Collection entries
Lemma onCloseOrExit_done code signal s :
  _done (this (onCloseOrExit code signal s)) = true.
Proof.
  unfold onCloseOrExit. destruct (_done (this s)) eqn:Hd; [done|].
  match goal with |- context [emit ?e ?a ?x] =>
    destruct (emit_this e a x) as [ee ->] end.
  by destruct code, (truthy signal).
Qed.

Lemma onCloseOrExit_again code signal code' signal' s :
  onCloseOrExit code' signal' (onCloseOrExit code signal s) =
  onCloseOrExit code signal s.
Proof.
  unfold onCloseOrExit at 1. by rewrite onCloseOrExit_done.
Qed.

Lemma onCloseOrExit_fields code signal s :
  _done (this s) = false →
  let s' := onCloseOrExit code signal s in
  _exitCode (this s') = from_option Some (_exitCode (this s)) code ∧
  _signal (this s') = (if truthy signal then signal else _signal (this s)) ∧
  _spawned (this s') = _spawned (this s) ∧
  _childProcess (this s') = _childProcess (this s) ∧
  spawnPromise (this s') = spawnPromise (this s) ∧
  exitPromise (this s') = exitPromise (this s).
Proof.
  intros Hd. unfold onCloseOrExit. rewrite Hd.
  match goal with |- context [emit ?e ?a ?x] =>
    destruct (emit_this e a x) as [ee Hee] end.
  simpl. rewrite Hee. by destruct code, (truthy signal).
Qed.

Lemma onCloseOrExit_decides code signal s :
  Inv s → _done (this s) = false →
  promises s !! exitPromise (this s) = Some Promise.Pending →
  promises (onCloseOrExit code signal s) !! exitPromise (this s) =
  Some (exit_decision code signal).
Proof.
  intros HI Hd Hp. revert HI Hd Hp. inv_start. intros Hdn Hp. subst dn.
  apply pendingb_true in Hp. rewrite Hp in *.
  unfold onCloseOrExit; simpl.
  destruct code as [c|], (truthy signal) eqn:Ht; simpl;
    unfold emit, EventEmitter.emit; unfold_listeners; rewrite Hl3; simpl;
    unfold_listeners; apply pendingb_true in Hp;
    destruct signal as [g|]; simpl; try done;
    repeat case_match; by apply Promise_settle_pending.
Qed.

Lemma step_ids st s :
  spawnPromise (this (step st s)) = spawnPromise (this s) ∧
  exitPromise (this (step st s)) = exitPromise (this s).
Proof.
  assert (Hce : ∀ c g,
    spawnPromise (this (onCloseOrExit c g s)) = spawnPromise (this s) ∧
    exitPromise (this (onCloseOrExit c g s)) = exitPromise (this s)).
  { intros c g. destruct (_done (this s)) eqn:Hd.
    - unfold onCloseOrExit. by rewrite Hd.
    - by destruct (onCloseOrExit_fields c g s Hd) as (_ & _ & _ & _ & ? & ?). }
  destruct st as [[]|]; simpl; auto.
  - unfold onSpawn.
    match goal with |- context [emit ?e ?a ?x] =>
      destruct (emit_this e a x) as [ee ->] end. done.
  - unfold onError.
    match goal with |- context [emit ?e ?a ?x] =>
      destruct (emit_this e a x) as [ee ->] end. done.
Qed.

Lemma run_ids sts s :
  spawnPromise (this (run sts s)) = spawnPromise (this s) ∧
  exitPromise (this (run sts s)) = exitPromise (this s).
Proof.
  revert s. induction sts as [|st sts IH]; intros s; simpl; [done|].
  destruct (IH (step st s)) as [-> ->]. apply step_ids.
Qed.

Lemma run_reachable sts s : reachable s → reachable (run sts s).
Proof.
  revert s. induction sts as [|st sts IH]; intros s Hs; simpl; [done|].
  apply IH. by constructor.
Qed.

(** [_spawned] is written by [onSpawn] only. *)
Lemma step_keeps_spawned_flag st s :
  st ≠ Notify NSpawn → _spawned (this (step st s)) = _spawned (this s).
Proof.
  intros Hst. destruct st as [[| e | c g | c g]|sg]; simpl; try done.
  - unfold onError.
    match goal with |- context [emit ?e ?a ?x] =>
      destruct (emit_this e a x) as [ee ->] end. done.
  - destruct (_done (this s)) eqn:Hd.
    + unfold onCloseOrExit. by rewrite Hd.
    + by destruct (onCloseOrExit_fields c g s Hd) as (_ & _ & ? & _).
  - destruct (_done (this s)) eqn:Hd.
    + unfold onCloseOrExit. by rewrite Hd.
    + by destruct (onCloseOrExit_fields c g s Hd) as (_ & _ & ? & _).
Qed.

Lemma run_keeps_spawned_flag sts s :
  Notify NSpawn ∉ sts → _spawned (this (run sts s)) = _spawned (this s).
Proof.
  revert s. induction sts as [|st sts IH]; intros s Hnot; simpl; [done|].
  apply not_elem_of_cons in Hnot as [Hst Hnot].
  rewrite IH by done. apply step_keeps_spawned_flag. congruence.
Qed.

End TrackerFacts.

(** ** Claims about the tracker *)

Section TrackerClaims.
Import Spawned SpawnedInv.

Lemma pending_not_done (s : State) :
  Inv s → observe (waitForExit (this s)) s = Some Promise.Pending →
  _done (this s) = false.
Proof.
  intros HI Hp. destruct (_done (this s)) eqn:Hd; [|done].
  apply (inv_done s HI) in Hd. apply pendingb_false in Hd. by destruct Hd.
Qed.

(** C1: a termination notification that reaches the still undecided
    "has terminated" promise makes [waitForExit] resolve exactly when the
    signal is null and the code is 0; reject with [KilledWithSignalError]
    carrying the signal whenever the signal is non-null, whatever the code;
    reject with [ExitedWithExitCodeError] carrying the code when the signal
    is null and the code is non-zero; and reject with the
    "Both code and signal are null." error when both are null. *)
Theorem C1_waitForExit_outcome (s : State) (n : Notification)
    (code : option Z) (signal : option Signals) :
  reachable s →
  n = NClose code signal ∨ n = NExit code signal →
  observe (waitForExit (this s)) s = Some Promise.Pending →
  let s' := deliver n s in
  let result := observe (waitForExit (this s')) s' in
  (result = Some Promise.Fulfilled ↔ signal = None ∧ code = Some 0) ∧
  (∀ sg, signal = Some sg →
         result = Some (Promise.Rejected (KilledWithSignalError sg))) ∧
  (∀ c, signal = None → code = Some c → c ≠ 0 →
        result = Some (Promise.Rejected (ExitedWithExitCodeError c))) ∧
  (signal = None → code = None →
   result = Some (Promise.Rejected (PlainError "Both code and signal are null."))).
Proof.
  intros Hr Hn Hp s' result.
  pose proof (reachable_Inv s Hr) as HI.
  pose proof (pending_not_done s HI Hp) as Hd.
  assert (Hs' : s' = onCloseOrExit code signal s)
    by (subst s'; by destruct Hn as [-> | ->]).
  assert (Hres : result = Some (exit_decision code signal)).
  { subst result. unfold observe, waitForExit. rewrite Hs'.
    destruct (onCloseOrExit_fields code signal s Hd) as (_ & _ & _ & _ & _ & ->).
    by apply onCloseOrExit_decides. }
  rewrite Hres. clear Hres Hs'. unfold exit_decision.
  split_and!.
  - destruct signal as [g|], code as [c|]; simpl;
      try (split; [done|by intros []]).
    destruct (Z.eqb_spec c 0) as [->|Hc]; split; try done.
    intros [_ [=]]. done.
  - by intros sg ->.
  - intros c -> -> Hc. by destruct (Z.eqb_spec c 0).
  - by intros -> ->.
Qed.

Lemma C1_waitForExit_outcome_witness :
  let s := new (mkChildProcess None []) [] in
  observe (waitForExit (this s)) s = Some Promise.Pending ∧
  observe (waitForExit (this s)) (deliver (NExit (Some 2) None) s) =
    Some (Promise.Rejected (ExitedWithExitCodeError 2)).
Proof.
  split; [reflexivity|].
  pose proof (C1_waitForExit_outcome
                (new (mkChildProcess None []) [])
                (NExit (Some 2) None) (Some 2) None
                (reachable_new _ _) (or_intror eq_refl) eq_refl)
    as (_ & _ & H & _).
  apply (H 2); [reflexivity|reflexivity|discriminate].
Defined.

(** C2: when a tracker that has not terminated yet receives a closed and
    an exited notification (in either order), the first one sets
    [_done], records the code (when non-null) and the signal (when
    non-empty) and decides the "has terminated" promise; the second one
    leaves the whole tracker state, the promise heap included, unchanged. *)
Theorem C2_close_exit_deduplicated (s : State) (n1 n2 : Notification)
    (code code' : option Z) (signal signal' : option Signals) :
  reachable s →
  isDone (this s) = false →
  n1 = NClose code signal ∨ n1 = NExit code signal →
  n2 = NClose code' signal' ∨ n2 = NExit code' signal' →
  let s1 := deliver n1 s in
  isDone (this s1) = true ∧
  exitCode (this s1) = code ∧
  Spawned.signal (this s1) = (if truthy signal then signal else None) ∧
  hasSpawned (this s1) = hasSpawned (this s) ∧
  (∃ d, observe (waitForExit (this s1)) s1 = Some d ∧ d ≠ Promise.Pending ∧
        (observe (waitForExit (this s)) s = Some Promise.Pending →
         d = exit_decision code signal)) ∧
  deliver n2 s1 = s1.
Proof.
  intros Hr Hd Hn1 Hn2 s1.
  pose proof (reachable_Inv s Hr) as HI.
  assert (Hs1 : s1 = onCloseOrExit code signal s)
    by (subst s1; by destruct Hn1 as [-> | ->]).
  assert (Hn2' : deliver n2 s1 = onCloseOrExit code' signal' s1)
    by (by destruct Hn2 as [-> | ->]).
  unfold isDone in Hd.
  destruct (onCloseOrExit_fields code signal s Hd) as (Hc & Hg & Hsp & _ & _ & Hep).
  rewrite <- Hs1 in Hc, Hg, Hsp, Hep.
  assert (Hec : _exitCode (this s) = None).
  { destruct (_exitCode (this s)) eqn:E; [|done].
    rewrite (inv_code s HI) in Hd; [done|]. by rewrite E. }
  assert (Hsg : _signal (this s) = None).
  { destruct (_signal (this s)) eqn:E; [|done].
    rewrite (inv_signal s HI) in Hd; [done|]. by rewrite E. }
  split_and!.
  - rewrite Hs1. apply onCloseOrExit_done.
  - unfold exitCode. rewrite Hc, Hec. by destruct code.
  - unfold Spawned.signal. by rewrite Hg, Hsg.
  - done.
  - assert (HI1 : Inv s1)
      by (apply reachable_Inv; subst s1; by apply (reachable_step (Notify n1))).
    assert (Hd1 : _done (this s1) = true) by (rewrite Hs1; apply onCloseOrExit_done).
    pose proof (inv_done s1 HI1 Hd1) as Hnp. apply pendingb_false in Hnp.
    destruct (inv_ep s1 HI1) as [d Hd'].
    exists d. unfold observe, waitForExit. split_and!; [done|congruence|].
    intros Hp. rewrite Hep, Hs1 in Hd'.
    rewrite (onCloseOrExit_decides code signal s HI Hd Hp) in Hd'. congruence.
  - rewrite Hn2', Hs1. apply onCloseOrExit_again.
Qed.

Lemma C2_close_exit_deduplicated_witness :
  let s := step (Notify NSpawn) (new (mkChildProcess None []) []) in
  let s1 := deliver (NExit (Some 0) None) s in
  isDone (this s) = false ∧ isDone (this s1) = true ∧
  deliver (NClose (Some 0) None) s1 = s1.
Proof.
  pose proof (C2_close_exit_deduplicated
                (step (Notify NSpawn) (new (mkChildProcess None []) []))
                (NExit (Some 0) None) (NClose (Some 0) None)
                (Some 0) (Some 0) None None
                (reachable_step _ _ (reachable_new _ _)) eq_refl
                (or_intror eq_refl) (or_introl eq_refl))
    as (H1 & _ & _ & _ & _ & H2).
  split; [reflexivity|]. split; [exact H1|exact H2].
Defined.

(** On reachable states [_exitCode] is only set once the process is done,
    so [hasExitedSuccessfully] holds exactly for a terminated process with
    no recorded signal and exit code zero. *)
Lemma hasExitedSuccessfully_spec (s : State) :
  reachable s →
  hasExitedSuccessfully (this s) = true ↔
  isDone (this s) = true ∧ Spawned.signal (this s) = None ∧
  exitCode (this s) = Some 0.
Proof.
  intros Hr. pose proof (reachable_Inv s Hr) as HI.
  unfold hasExitedSuccessfully, wasKilled, isDone, Spawned.signal, exitCode.
  rewrite andb_true_iff, negb_true_iff, bool_decide_eq_true.
  split.
  - intros [Hk Hc]. split_and!; [|by destruct (_signal (this s))|done].
    apply (inv_code s HI). by rewrite Hc.
  - intros (_ & -> & ->). done.
Qed.

(** [hasExitedWithError] only tests that no signal was recorded and that
    [_exitCode] is not the number zero; [undefined] passes that test. *)
Lemma hasExitedWithError_spec (o : t) :
  hasExitedWithError o = true ↔ Spawned.signal o = None ∧ exitCode o ≠ Some 0.
Proof.
  unfold hasExitedWithError, wasKilled, Spawned.signal, exitCode.
  rewrite andb_true_iff, !negb_true_iff, bool_decide_eq_false.
  destruct (_signal o); intuition congruence.
Qed.

(** C3 (the code departs from the claim): on a freshly constructed
    tracker, before any notification, the process is not done and has no
    exit code, yet [hasExitedWithError] answers [true]. *)
Theorem C3_hasExitedWithError_before_termination :
  let s := new (mkChildProcess None []) [] in
  isDone (this s) = false ∧ exitCode (this s) = None ∧
  hasExitedSuccessfully (this s) = false ∧
  hasExitedWithError (this s) = true.
Proof. by split_and!. Qed.

Lemma new_pid_defined (cp : ChildProcess) (h : list Promise.t) :
  is_Some (pid cp) →
  observe (waitForSpawn (this (new cp h))) (new cp h) = Some Promise.Fulfilled ∧
  hasSpawned (this (new cp h)) = false.
Proof.
  intros [n Hn]. unfold new, createSpawnPromise, createExitPromise, Promise.alloc.
  rewrite Hn. simpl. unfold observe, waitForSpawn. simpl.
  split; [apply lookup_alloc_first|done].
Qed.

(** C6: a tracker built from a handle whose [pid] is already defined has
    its "has started" promise fulfilled right after construction, before
    any notification is delivered. *)
Theorem C6_waitForSpawn_resolved_when_pid_defined
    (cp : ChildProcess) (h : list Promise.t) :
  is_Some (pid cp) →
  let s := new cp h in
  observe (waitForSpawn (this s)) s = Some Promise.Fulfilled.
Proof. apply new_pid_defined. Qed.

Lemma C6_waitForSpawn_resolved_when_pid_defined_witness :
  let s := new (mkChildProcess (Some 4242%nat) []) [] in
  is_Some (pid (mkChildProcess (Some 4242%nat) [])) ∧
  observe (waitForSpawn (this s)) s = Some Promise.Fulfilled.
Proof.
  split; [by eexists|].
  apply (C6_waitForSpawn_resolved_when_pid_defined
           (mkChildProcess (Some 4242%nat) []) []).
  by eexists.
Defined.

#### Problem to solve:
Above are the records; copy exactly the lines from the line with "destruct (_signal o); intuition congruence." through the line with "Proof. by split_and!. Qed.", both included.

#### Your response:
  destruct (_signal o); intuition congruence.
Qed.

(** C3 (the code departs from the claim): on a freshly constructed
    tracker, before any notification, the process is not done and has no
    exit code, yet [hasExitedWithError] answers [true]. *)
Theorem C3_hasExitedWithError_before_termination :
  let s := new (mkChildProcess None []) [] in
  isDone (this s) = false ∧ exitCode (this s) = None ∧
  hasExitedSuccessfully (this s) = false ∧
  hasExitedWithError (this s) = true.
Proof. by split_and!. Qed.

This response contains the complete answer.